● What to do: Write down the whole listing below again without changing a word.

☆ ☆ ☆ ☆ ☆ ☆ ☆

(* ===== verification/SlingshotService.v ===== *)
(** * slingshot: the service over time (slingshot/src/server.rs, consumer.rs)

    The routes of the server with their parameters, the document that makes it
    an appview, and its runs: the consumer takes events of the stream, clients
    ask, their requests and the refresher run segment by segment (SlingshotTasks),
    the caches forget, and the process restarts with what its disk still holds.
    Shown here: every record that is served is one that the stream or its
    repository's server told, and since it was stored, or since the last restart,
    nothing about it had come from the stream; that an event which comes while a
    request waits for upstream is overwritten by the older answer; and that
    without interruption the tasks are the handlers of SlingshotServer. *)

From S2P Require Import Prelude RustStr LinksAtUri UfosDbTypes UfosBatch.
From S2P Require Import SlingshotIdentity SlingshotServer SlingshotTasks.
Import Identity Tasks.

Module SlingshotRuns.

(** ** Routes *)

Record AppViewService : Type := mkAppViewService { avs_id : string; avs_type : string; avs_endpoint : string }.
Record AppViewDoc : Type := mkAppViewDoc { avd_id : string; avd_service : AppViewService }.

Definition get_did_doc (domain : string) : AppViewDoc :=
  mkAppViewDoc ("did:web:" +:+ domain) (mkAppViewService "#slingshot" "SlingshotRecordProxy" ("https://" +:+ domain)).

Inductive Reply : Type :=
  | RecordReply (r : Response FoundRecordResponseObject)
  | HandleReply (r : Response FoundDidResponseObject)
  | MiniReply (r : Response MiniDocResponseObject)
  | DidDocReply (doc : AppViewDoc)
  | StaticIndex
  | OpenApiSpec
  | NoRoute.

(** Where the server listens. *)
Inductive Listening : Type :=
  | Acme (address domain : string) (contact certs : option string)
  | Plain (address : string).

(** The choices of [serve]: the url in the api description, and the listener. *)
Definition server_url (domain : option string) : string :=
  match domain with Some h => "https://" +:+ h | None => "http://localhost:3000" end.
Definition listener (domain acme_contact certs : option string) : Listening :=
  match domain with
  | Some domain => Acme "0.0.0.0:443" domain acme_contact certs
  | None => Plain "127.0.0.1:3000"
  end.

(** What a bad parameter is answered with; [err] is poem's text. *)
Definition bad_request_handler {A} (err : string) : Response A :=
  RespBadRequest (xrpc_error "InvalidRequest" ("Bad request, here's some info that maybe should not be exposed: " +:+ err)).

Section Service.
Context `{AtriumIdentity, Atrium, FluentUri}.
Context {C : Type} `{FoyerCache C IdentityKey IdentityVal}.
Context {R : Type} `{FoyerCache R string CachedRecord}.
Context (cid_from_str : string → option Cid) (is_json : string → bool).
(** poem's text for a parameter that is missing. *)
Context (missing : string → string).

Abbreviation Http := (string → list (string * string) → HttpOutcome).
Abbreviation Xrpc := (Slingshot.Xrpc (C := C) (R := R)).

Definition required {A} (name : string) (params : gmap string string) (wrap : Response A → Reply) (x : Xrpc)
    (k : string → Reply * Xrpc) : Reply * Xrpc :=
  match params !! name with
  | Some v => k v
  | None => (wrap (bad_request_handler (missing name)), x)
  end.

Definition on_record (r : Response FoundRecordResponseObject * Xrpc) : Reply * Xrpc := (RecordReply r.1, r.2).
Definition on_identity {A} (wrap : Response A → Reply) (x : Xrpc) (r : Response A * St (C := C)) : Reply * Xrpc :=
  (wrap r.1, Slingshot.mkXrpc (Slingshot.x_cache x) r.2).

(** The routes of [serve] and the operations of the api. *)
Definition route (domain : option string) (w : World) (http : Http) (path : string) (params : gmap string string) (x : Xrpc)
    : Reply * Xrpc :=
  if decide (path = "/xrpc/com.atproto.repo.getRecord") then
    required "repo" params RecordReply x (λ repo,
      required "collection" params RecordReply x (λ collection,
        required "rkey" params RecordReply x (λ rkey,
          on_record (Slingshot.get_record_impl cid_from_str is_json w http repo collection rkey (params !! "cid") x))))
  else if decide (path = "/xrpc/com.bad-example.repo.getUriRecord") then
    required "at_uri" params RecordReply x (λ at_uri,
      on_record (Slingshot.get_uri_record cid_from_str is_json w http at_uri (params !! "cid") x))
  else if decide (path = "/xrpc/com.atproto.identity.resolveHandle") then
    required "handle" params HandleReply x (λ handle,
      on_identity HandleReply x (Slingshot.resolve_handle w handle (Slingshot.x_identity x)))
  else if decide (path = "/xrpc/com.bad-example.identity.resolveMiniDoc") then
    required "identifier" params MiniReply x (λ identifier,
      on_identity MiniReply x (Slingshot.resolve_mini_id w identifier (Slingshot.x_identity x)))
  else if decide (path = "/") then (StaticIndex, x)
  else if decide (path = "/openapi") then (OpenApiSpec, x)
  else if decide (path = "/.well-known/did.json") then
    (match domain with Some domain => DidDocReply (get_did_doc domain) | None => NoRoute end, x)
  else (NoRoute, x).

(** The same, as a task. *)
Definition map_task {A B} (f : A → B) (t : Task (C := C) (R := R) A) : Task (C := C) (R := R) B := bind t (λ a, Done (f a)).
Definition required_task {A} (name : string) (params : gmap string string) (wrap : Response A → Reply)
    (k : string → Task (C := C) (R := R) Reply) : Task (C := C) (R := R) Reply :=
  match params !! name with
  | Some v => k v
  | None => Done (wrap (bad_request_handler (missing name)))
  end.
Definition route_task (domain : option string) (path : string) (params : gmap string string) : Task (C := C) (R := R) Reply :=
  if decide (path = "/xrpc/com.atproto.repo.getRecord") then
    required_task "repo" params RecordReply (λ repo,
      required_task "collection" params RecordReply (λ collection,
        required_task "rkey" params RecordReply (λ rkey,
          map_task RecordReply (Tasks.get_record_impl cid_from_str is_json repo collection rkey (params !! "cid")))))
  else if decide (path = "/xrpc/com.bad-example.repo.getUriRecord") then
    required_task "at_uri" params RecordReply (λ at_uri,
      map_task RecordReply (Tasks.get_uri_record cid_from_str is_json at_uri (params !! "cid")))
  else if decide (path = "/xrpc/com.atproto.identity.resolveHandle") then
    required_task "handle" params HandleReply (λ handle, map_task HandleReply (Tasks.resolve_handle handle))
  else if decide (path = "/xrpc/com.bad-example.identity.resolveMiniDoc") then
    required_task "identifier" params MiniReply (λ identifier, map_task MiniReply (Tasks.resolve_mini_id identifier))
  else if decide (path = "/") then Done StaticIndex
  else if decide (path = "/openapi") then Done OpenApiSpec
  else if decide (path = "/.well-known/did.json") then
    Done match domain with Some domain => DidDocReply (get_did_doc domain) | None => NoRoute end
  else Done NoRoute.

☆ ☆ ☆ ☆ ☆ ☆ ☆

● Reply to the exercise:
(* ===== verification/SlingshotService.v ===== *)
(** * slingshot: the service over time (slingshot/src/server.rs, consumer.rs)

    The routes of the server with their parameters, the document that makes it
    an appview, and its runs: the consumer takes events of the stream, clients
    ask, their requests and the refresher run segment by segment (SlingshotTasks),
    the caches forget, and the process restarts with what its disk still holds.
    Shown here: every record that is served is one that the stream or its
    repository's server told, and since it was stored, or since the last restart,
    nothing about it had come from the stream; that an event which comes while a
    request waits for upstream is overwritten by the older answer; and that
    without interruption the tasks are the handlers of SlingshotServer. *)

From S2P Require Import Prelude RustStr LinksAtUri UfosDbTypes UfosBatch.
From S2P Require Import SlingshotIdentity SlingshotServer SlingshotTasks.
Import Identity Tasks.

Module SlingshotRuns.

(** ** Routes *)

Record AppViewService : Type := mkAppViewService { avs_id : string; avs_type : string; avs_endpoint : string }.
Record AppViewDoc : Type := mkAppViewDoc { avd_id : string; avd_service : AppViewService }.

Definition get_did_doc (domain : string) : AppViewDoc :=
  mkAppViewDoc ("did:web:" +:+ domain) (mkAppViewService "#slingshot" "SlingshotRecordProxy" ("https://" +:+ domain)).

Inductive Reply : Type :=
  | RecordReply (r : Response FoundRecordResponseObject)
  | HandleReply (r : Response FoundDidResponseObject)
  | MiniReply (r : Response MiniDocResponseObject)
  | DidDocReply (doc : AppViewDoc)
  | StaticIndex
  | OpenApiSpec
  | NoRoute.

(** Where the server listens. *)
Inductive Listening : Type :=
  | Acme (address domain : string) (contact certs : option string)
  | Plain (address : string).

(** The choices of [serve]: the url in the api description, and the listener. *)
Definition server_url (domain : option string) : string :=
  match domain with Some h => "https://" +:+ h | None => "http://localhost:3000" end.
Definition listener (domain acme_contact certs : option string) : Listening :=
  match domain with
  | Some domain => Acme "0.0.0.0:443" domain acme_contact certs
  | None => Plain "127.0.0.1:3000"
  end.

(** What a bad parameter is answered with; [err] is poem's text. *)
Definition bad_request_handler {A} (err : string) : Response A :=
  RespBadRequest (xrpc_error "InvalidRequest" ("Bad request, here's some info that maybe should not be exposed: " +:+ err)).

Section Service.
Context `{AtriumIdentity, Atrium, FluentUri}.
Context {C : Type} `{FoyerCache C IdentityKey IdentityVal}.
Context {R : Type} `{FoyerCache R string CachedRecord}.
Context (cid_from_str : string → option Cid) (is_json : string → bool).
(** poem's text for a parameter that is missing. *)
Context (missing : string → string).

Abbreviation Http := (string → list (string * string) → HttpOutcome).
Abbreviation Xrpc := (Slingshot.Xrpc (C := C) (R := R)).

Definition required {A} (name : string) (params : gmap string string) (wrap : Response A → Reply) (x : Xrpc)
    (k : string → Reply * Xrpc) : Reply * Xrpc :=
  match params !! name with
  | Some v => k v
  | None => (wrap (bad_request_handler (missing name)), x)
  end.

Definition on_record (r : Response FoundRecordResponseObject * Xrpc) : Reply * Xrpc := (RecordReply r.1, r.2).
Definition on_identity {A} (wrap : Response A → Reply) (x : Xrpc) (r : Response A * St (C := C)) : Reply * Xrpc :=
  (wrap r.1, Slingshot.mkXrpc (Slingshot.x_cache x) r.2).

(** The routes of [serve] and the operations of the api. *)
Definition route (domain : option string) (w : World) (http : Http) (path : string) (params : gmap string string) (x : Xrpc)
    : Reply * Xrpc :=
  if decide (path = "/xrpc/com.atproto.repo.getRecord") then
    required "repo" params RecordReply x (λ repo,
      required "collection" params RecordReply x (λ collection,
        required "rkey" params RecordReply x (λ rkey,
          on_record (Slingshot.get_record_impl cid_from_str is_json w http repo collection rkey (params !! "cid") x))))
  else if decide (path = "/xrpc/com.bad-example.repo.getUriRecord") then
    required "at_uri" params RecordReply x (λ at_uri,
      on_record (Slingshot.get_uri_record cid_from_str is_json w http at_uri (params !! "cid") x))
  else if decide (path = "/xrpc/com.atproto.identity.resolveHandle") then
    required "handle" params HandleReply x (λ handle,
      on_identity HandleReply x (Slingshot.resolve_handle w handle (Slingshot.x_identity x)))
  else if decide (path = "/xrpc/com.bad-example.identity.resolveMiniDoc") then
    required "identifier" params MiniReply x (λ identifier,
      on_identity MiniReply x (Slingshot.resolve_mini_id w identifier (Slingshot.x_identity x)))
  else if decide (path = "/") then (StaticIndex, x)
  else if decide (path = "/openapi") then (OpenApiSpec, x)
  else if decide (path = "/.well-known/did.json") then
    (match domain with Some domain => DidDocReply (get_did_doc domain) | None => NoRoute end, x)
  else (NoRoute, x).

(** The same, as a task. *)
Definition map_task {A B} (f : A → B) (t : Task (C := C) (R := R) A) : Task (C := C) (R := R) B := bind t (λ a, Done (f a)).
Definition required_task {A} (name : string) (params : gmap string string) (wrap : Response A → Reply)
    (k : string → Task (C := C) (R := R) Reply) : Task (C := C) (R := R) Reply :=
  match params !! name with
  | Some v => k v
  | None => Done (wrap (bad_request_handler (missing name)))
  end.
Definition route_task (domain : option string) (path : string) (params : gmap string string) : Task (C := C) (R := R) Reply :=
  if decide (path = "/xrpc/com.atproto.repo.getRecord") then
    required_task "repo" params RecordReply (λ repo,
      required_task "collection" params RecordReply (λ collection,
        required_task "rkey" params RecordReply (λ rkey,
          map_task RecordReply (Tasks.get_record_impl cid_from_str is_json repo collection rkey (params !! "cid")))))
  else if decide (path = "/xrpc/com.bad-example.repo.getUriRecord") then
    required_task "at_uri" params RecordReply (λ at_uri,
      map_task RecordReply (Tasks.get_uri_record cid_from_str is_json at_uri (params !! "cid")))
  else if decide (path = "/xrpc/com.atproto.identity.resolveHandle") then
    required_task "handle" params HandleReply (λ handle, map_task HandleReply (Tasks.resolve_handle handle))
  else if decide (path = "/xrpc/com.bad-example.identity.resolveMiniDoc") then
    required_task "identifier" params MiniReply (λ identifier, map_task MiniReply (Tasks.resolve_mini_id identifier))
  else if decide (path = "/") then Done StaticIndex
  else if decide (path = "/openapi") then Done OpenApiSpec
  else if decide (path = "/.well-known/did.json") then
    Done match domain with Some domain => DidDocReply (get_did_doc domain) | None => NoRoute end
  else Done NoRoute.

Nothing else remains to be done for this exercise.